### Aim of the exercise
Quote the records below word for word, please, from the very first line through the one that contains "- the forward", and nothing beyond it.

---

(** * parse-sizes: the <img sizes="..."> parser, embedded and verified

    The repository's [parse-sizes.js] is present in two revisions, both
    defining [parseSizes]:

    - the forward revision ([Module Fwd]) tokenizes the whole attribute with
      [parseComponentValues] and then runs the selection loop over the groups;
    - the backward revision ([Module Bwd]) splits on commas and scans each
      piece from its end with [getLastComponentValue].

    JavaScript strings are modelled as lists of code units ([list ascii]);
    the program only ever compares code units with ASCII characters.
    [undefined] is modelled by [VUndefined] (values) or [None] (array and
    string reads out of range). *)

From Stdlib Require Import ZArith Lia Ascii String.
From stdpp Require Import base list strings.

Local Open Scope Z_scope.
Local Open Scope char_scope.

(** ** JavaScript strings and values *)

Abbreviation str := (list ascii).

(** A string literal. *)
Definition lit (s : string) : str := list_ascii_of_string s.

Inductive value : Type :=
| VUndefined
| VString (s : str).

(** [o === c] for the result [o] of a string read [str[i]]. *)
Definition is_char (o : option ascii) (c : ascii) : bool :=
  match o with
  | Some x => (x =? c)%char
  | None => false
  end.

(** Truthiness of a string: non-empty. *)
Definition truthy (s : str) : bool :=
  match s with
  | [] => false
  | _ :: _ => true
  end.

(** [a.join(" ")]. *)
Fixpoint join_space (a : list str) : str :=
  match a with
  | [] => []
  | [x] => x
  | x :: rest => x ++ " " :: join_space rest
  end.

Definition str_eqb (a b : str) : bool := bool_decide (a = b).

(** ** Regular expressions

    [RegExp.prototype.test] on a pattern anchored with [^...$], without
    back-references or look-around, accepts exactly the words of the regular
    language of the pattern; it is modelled by Brzozowski derivatives. *)

Inductive regex : Type :=
| Void
| Eps
| Sym (p : ascii -> bool)
| Cat (r1 r2 : regex)
| Alt (r1 r2 : regex)
| Star (r : regex).

Definition Plus (r : regex) : regex := Cat r (Star r).
Definition Opt (r : regex) : regex := Alt r Eps.

Fixpoint nullable (r : regex) : bool :=
  match r with
  | Void => false
  | Eps => true
  | Sym _ => false
  | Cat r1 r2 => nullable r1 && nullable r2
  | Alt r1 r2 => nullable r1 || nullable r2
  | Star _ => true
  end.

Fixpoint deriv (c : ascii) (r : regex) : regex :=
  match r with
  | Void => Void
  | Eps => Void
  | Sym p => if p c then Eps else Void
  | Cat r1 r2 =>
      if nullable r1 then Alt (Cat (deriv c r1) r2) (deriv c r2)
      else Cat (deriv c r1) r2
  | Alt r1 r2 => Alt (deriv c r1) (deriv c r2)
  | Star r1 => Cat (deriv c r1) (Star r1)
  end.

---

### Task output
(** * parse-sizes: the <img sizes="..."> parser, embedded and verified

    The repository's [parse-sizes.js] is present in two revisions, both
    defining [parseSizes]:

    - the forward revision ([Module Fwd]) tokenizes the whole attribute with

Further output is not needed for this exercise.